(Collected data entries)
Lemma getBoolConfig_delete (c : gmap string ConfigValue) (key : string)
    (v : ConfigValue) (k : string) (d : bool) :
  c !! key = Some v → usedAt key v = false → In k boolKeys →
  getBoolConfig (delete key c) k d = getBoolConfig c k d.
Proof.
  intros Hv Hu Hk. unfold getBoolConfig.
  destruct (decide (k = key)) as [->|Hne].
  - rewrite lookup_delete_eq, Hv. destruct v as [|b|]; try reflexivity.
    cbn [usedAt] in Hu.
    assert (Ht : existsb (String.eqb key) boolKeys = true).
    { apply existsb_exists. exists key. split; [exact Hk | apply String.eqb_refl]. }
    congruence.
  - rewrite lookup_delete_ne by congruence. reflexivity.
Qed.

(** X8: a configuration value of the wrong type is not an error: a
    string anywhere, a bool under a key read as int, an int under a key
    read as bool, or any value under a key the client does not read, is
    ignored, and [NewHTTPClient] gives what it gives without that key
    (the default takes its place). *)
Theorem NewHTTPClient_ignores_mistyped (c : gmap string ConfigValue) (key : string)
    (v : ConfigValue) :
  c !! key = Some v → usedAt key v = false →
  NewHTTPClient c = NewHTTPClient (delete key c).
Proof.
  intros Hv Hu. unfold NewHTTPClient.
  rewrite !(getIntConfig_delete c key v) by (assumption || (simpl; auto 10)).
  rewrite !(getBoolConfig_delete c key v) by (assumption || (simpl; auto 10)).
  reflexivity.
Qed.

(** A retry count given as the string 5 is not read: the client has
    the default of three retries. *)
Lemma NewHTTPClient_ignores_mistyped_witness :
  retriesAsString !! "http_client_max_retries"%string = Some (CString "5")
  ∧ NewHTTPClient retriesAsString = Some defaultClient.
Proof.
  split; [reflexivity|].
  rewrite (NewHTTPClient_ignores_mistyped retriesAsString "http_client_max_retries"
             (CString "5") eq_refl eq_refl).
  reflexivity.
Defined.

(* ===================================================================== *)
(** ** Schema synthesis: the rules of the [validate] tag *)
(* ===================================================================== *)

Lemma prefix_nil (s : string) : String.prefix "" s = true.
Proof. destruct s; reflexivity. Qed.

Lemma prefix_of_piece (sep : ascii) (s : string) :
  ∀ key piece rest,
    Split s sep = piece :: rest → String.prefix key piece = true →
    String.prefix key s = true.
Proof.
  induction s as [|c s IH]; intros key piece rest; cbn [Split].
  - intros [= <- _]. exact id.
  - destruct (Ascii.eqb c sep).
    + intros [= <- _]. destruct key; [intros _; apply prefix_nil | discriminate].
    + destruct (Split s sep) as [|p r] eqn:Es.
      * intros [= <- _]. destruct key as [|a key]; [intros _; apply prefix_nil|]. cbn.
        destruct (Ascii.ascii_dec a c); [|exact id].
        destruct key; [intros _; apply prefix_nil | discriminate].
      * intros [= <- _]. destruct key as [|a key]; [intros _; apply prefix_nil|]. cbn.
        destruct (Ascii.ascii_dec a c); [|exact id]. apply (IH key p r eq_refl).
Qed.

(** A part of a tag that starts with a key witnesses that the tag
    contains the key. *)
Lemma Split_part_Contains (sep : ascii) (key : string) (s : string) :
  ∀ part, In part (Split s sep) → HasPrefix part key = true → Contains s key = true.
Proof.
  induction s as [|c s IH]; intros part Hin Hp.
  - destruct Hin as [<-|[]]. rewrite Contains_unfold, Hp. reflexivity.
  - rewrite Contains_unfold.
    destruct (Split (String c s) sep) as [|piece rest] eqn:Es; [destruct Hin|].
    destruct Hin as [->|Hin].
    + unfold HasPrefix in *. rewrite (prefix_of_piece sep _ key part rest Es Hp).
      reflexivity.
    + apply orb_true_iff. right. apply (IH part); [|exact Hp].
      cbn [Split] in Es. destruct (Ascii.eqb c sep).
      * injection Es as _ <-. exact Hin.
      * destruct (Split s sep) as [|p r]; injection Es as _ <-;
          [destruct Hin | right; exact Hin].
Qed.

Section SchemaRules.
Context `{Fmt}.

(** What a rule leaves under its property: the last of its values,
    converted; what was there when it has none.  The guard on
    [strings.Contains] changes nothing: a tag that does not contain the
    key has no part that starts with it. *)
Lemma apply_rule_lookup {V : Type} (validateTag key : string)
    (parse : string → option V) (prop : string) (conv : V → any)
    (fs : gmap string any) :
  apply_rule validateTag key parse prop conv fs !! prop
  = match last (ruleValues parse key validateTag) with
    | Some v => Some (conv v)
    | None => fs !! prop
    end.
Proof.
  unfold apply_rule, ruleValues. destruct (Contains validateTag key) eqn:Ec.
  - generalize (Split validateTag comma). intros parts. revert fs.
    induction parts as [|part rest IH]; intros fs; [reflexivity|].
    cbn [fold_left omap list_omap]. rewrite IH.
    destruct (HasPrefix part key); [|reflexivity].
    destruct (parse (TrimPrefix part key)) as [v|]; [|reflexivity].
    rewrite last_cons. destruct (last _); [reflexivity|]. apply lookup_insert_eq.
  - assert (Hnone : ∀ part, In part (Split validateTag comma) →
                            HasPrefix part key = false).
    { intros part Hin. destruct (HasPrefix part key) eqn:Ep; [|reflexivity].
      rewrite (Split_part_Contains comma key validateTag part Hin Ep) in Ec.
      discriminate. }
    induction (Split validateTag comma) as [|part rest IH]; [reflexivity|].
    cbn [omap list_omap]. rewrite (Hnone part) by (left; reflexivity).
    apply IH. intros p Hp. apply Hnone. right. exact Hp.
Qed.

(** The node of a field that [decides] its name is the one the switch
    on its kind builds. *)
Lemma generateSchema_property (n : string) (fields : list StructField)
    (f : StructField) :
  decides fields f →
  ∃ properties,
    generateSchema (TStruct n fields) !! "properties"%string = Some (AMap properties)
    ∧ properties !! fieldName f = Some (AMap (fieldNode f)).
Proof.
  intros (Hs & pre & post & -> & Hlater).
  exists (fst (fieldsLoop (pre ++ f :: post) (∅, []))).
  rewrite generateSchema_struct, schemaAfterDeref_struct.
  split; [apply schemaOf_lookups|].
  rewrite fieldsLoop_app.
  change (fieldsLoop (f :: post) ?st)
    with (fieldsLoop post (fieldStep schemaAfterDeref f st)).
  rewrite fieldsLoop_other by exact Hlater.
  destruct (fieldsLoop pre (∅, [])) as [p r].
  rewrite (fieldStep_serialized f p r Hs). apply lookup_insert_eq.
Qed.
* * *
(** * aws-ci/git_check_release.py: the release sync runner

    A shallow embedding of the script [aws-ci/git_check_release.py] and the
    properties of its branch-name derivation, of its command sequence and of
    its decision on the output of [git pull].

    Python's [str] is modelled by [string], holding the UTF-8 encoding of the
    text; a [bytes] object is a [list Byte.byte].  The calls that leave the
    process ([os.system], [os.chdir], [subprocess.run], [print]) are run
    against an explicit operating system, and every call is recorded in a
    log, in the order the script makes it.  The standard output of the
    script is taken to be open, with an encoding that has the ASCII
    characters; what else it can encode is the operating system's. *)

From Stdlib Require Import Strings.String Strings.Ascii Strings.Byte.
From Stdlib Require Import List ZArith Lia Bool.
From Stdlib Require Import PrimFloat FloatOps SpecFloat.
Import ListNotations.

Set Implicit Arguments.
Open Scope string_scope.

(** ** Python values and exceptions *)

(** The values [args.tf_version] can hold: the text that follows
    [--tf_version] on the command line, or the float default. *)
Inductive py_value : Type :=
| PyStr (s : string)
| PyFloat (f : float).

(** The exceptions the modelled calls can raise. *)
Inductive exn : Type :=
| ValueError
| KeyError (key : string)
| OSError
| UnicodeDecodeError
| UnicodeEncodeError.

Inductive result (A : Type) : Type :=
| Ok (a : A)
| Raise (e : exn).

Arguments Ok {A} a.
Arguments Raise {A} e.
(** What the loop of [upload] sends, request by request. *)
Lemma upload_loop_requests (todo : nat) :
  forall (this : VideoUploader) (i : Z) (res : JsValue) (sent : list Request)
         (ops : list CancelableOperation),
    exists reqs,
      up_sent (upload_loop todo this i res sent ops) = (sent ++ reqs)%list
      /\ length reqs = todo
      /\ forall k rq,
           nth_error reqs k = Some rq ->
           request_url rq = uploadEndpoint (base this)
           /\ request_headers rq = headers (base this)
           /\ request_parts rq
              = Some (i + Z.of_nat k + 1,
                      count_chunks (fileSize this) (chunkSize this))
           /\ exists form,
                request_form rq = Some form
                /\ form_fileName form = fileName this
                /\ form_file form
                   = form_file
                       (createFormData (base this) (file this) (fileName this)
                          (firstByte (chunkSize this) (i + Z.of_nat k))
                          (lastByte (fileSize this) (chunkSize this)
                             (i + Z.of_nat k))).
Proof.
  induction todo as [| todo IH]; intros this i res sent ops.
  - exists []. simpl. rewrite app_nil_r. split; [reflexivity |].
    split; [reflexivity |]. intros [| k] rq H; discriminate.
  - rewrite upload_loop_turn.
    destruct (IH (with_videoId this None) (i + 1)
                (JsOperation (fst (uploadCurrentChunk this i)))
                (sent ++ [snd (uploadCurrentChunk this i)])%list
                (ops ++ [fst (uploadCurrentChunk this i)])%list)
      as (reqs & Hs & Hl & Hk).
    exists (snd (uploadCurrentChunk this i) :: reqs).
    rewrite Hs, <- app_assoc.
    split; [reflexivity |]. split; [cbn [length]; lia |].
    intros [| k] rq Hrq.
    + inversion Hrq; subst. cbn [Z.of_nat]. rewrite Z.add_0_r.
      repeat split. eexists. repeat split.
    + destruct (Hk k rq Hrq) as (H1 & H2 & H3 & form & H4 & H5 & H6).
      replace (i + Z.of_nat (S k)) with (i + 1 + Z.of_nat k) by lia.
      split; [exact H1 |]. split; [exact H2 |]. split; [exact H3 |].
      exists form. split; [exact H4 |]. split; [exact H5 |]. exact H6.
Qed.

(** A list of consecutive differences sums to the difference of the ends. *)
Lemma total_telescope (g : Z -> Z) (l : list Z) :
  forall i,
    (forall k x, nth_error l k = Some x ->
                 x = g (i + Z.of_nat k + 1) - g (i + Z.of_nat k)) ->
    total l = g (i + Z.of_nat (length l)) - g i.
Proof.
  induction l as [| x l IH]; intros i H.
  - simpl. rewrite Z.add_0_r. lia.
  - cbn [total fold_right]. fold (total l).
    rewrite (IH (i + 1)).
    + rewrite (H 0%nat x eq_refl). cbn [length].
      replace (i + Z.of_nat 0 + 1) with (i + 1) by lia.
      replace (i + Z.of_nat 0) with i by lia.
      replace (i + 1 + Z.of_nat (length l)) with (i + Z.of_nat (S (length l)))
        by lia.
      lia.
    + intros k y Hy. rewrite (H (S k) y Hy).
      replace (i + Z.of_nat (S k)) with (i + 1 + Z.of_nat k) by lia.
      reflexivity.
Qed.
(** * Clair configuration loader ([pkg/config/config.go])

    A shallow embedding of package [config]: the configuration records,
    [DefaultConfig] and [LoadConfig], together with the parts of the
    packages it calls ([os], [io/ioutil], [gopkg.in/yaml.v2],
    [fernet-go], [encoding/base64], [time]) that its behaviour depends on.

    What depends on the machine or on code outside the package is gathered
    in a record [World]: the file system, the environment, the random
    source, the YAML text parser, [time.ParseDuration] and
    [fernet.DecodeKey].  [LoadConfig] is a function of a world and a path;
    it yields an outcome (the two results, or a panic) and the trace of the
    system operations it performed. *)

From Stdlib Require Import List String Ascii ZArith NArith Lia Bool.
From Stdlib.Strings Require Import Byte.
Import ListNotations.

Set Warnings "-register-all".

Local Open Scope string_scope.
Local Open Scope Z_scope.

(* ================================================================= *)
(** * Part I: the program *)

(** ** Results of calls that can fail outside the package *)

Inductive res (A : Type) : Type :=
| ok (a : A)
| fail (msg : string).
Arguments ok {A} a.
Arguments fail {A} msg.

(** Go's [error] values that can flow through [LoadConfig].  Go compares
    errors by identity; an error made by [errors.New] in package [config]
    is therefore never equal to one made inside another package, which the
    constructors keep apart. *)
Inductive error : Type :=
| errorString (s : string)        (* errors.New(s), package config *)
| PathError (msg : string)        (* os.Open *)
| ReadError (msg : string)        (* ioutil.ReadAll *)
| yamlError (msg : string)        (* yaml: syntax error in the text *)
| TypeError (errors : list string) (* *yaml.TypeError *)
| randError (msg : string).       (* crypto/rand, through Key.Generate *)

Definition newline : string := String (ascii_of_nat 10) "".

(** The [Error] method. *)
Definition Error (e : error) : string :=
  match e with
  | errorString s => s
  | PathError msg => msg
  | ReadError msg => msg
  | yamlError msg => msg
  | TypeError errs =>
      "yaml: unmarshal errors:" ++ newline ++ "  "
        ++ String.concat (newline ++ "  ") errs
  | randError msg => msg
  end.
---
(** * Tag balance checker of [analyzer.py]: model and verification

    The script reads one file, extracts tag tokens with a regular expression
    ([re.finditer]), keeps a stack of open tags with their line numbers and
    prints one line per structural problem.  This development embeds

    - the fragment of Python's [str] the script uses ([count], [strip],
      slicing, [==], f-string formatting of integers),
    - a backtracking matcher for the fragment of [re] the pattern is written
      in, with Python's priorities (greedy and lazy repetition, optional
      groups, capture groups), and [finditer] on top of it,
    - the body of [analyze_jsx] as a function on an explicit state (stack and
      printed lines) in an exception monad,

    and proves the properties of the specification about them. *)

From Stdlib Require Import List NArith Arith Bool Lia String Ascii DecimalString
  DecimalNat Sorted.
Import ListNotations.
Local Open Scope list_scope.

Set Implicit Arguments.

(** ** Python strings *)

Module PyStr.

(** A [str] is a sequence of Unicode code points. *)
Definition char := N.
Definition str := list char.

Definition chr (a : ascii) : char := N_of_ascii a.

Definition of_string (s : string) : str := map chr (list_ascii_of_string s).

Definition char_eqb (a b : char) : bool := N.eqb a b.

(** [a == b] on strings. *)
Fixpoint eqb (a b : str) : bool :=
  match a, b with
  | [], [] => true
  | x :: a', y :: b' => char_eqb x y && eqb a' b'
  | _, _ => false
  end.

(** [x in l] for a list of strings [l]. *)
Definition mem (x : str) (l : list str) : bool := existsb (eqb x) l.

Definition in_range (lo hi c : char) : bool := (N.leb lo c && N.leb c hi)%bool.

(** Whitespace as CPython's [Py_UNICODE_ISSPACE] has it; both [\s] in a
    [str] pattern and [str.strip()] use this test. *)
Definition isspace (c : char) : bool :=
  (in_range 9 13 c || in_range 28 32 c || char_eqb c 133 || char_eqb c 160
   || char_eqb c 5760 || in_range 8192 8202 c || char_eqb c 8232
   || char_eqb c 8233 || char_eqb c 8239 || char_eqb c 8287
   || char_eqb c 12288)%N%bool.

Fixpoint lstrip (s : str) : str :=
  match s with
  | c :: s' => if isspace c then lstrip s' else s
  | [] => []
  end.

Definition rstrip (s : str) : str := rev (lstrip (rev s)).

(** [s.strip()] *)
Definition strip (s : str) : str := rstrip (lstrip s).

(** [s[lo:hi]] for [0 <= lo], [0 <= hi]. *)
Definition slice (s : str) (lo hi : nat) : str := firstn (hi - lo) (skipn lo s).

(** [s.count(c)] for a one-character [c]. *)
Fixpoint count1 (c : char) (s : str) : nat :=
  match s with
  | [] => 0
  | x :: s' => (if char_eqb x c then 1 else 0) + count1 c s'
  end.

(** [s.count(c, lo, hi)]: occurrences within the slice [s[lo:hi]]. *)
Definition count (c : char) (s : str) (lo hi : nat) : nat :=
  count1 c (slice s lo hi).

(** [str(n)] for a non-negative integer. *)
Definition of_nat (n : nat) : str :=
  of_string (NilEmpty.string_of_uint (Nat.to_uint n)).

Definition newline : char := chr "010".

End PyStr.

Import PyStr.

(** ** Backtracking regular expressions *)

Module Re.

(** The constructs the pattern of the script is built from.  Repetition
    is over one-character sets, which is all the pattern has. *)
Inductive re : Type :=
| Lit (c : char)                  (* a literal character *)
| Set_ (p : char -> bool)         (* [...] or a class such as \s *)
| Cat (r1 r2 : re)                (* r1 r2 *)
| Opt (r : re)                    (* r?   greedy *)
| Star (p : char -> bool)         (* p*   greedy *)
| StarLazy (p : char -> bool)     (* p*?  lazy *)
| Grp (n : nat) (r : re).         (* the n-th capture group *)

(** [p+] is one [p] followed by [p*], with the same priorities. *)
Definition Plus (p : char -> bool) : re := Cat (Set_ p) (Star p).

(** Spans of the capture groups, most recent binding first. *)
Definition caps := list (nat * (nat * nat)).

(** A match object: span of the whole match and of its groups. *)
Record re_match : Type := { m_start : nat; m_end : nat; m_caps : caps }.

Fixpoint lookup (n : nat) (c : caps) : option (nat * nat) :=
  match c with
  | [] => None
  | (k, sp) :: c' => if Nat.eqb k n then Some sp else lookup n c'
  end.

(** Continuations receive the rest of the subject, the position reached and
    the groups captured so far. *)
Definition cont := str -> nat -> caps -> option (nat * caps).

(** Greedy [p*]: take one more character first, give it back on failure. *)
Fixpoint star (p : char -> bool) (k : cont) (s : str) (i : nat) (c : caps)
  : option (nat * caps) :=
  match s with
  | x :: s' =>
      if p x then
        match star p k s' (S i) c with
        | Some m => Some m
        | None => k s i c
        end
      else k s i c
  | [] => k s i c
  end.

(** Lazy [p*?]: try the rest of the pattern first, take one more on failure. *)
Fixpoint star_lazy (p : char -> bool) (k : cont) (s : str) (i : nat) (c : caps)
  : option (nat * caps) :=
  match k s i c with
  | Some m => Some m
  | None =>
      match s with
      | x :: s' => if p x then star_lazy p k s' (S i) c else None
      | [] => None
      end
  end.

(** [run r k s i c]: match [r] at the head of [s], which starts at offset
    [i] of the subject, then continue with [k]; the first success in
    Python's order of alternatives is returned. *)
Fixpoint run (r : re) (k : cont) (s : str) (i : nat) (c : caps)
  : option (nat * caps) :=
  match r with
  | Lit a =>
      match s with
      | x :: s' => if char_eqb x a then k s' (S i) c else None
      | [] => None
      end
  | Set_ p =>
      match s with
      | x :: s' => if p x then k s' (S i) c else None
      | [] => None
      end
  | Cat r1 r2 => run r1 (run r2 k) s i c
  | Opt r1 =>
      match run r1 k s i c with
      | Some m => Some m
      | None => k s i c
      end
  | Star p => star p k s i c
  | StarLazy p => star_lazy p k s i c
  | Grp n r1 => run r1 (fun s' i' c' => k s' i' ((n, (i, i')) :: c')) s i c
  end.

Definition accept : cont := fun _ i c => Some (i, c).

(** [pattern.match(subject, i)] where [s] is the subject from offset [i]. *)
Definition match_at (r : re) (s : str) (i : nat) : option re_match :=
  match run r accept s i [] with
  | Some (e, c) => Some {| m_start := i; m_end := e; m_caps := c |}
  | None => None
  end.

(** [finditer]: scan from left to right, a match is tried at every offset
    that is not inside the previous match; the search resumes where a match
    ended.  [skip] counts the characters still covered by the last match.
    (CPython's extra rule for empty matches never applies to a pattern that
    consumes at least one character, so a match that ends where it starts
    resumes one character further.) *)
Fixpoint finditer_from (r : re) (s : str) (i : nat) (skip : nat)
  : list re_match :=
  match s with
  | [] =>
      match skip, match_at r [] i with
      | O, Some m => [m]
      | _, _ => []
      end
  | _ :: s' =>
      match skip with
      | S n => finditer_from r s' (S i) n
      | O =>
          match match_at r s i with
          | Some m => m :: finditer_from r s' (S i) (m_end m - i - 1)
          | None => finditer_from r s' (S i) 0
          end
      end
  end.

Your task:
Beginning at the line above with "Lemma getBoolConfig_delete (c" and finishing at the line with "destruct (decide (k = key)) as [->|Hne].", return each line exactly and return nothing else.

Response below:
Lemma getBoolConfig_delete (c : gmap string ConfigValue) (key : string)
    (v : ConfigValue) (k : string) (d : bool) :
  c !! key = Some v → usedAt key v = false → In k boolKeys →
  getBoolConfig (delete key c) k d = getBoolConfig c k d.
Proof.
  intros Hv Hu Hk. unfold getBoolConfig.
  destruct (decide (k = key)) as [->|Hne].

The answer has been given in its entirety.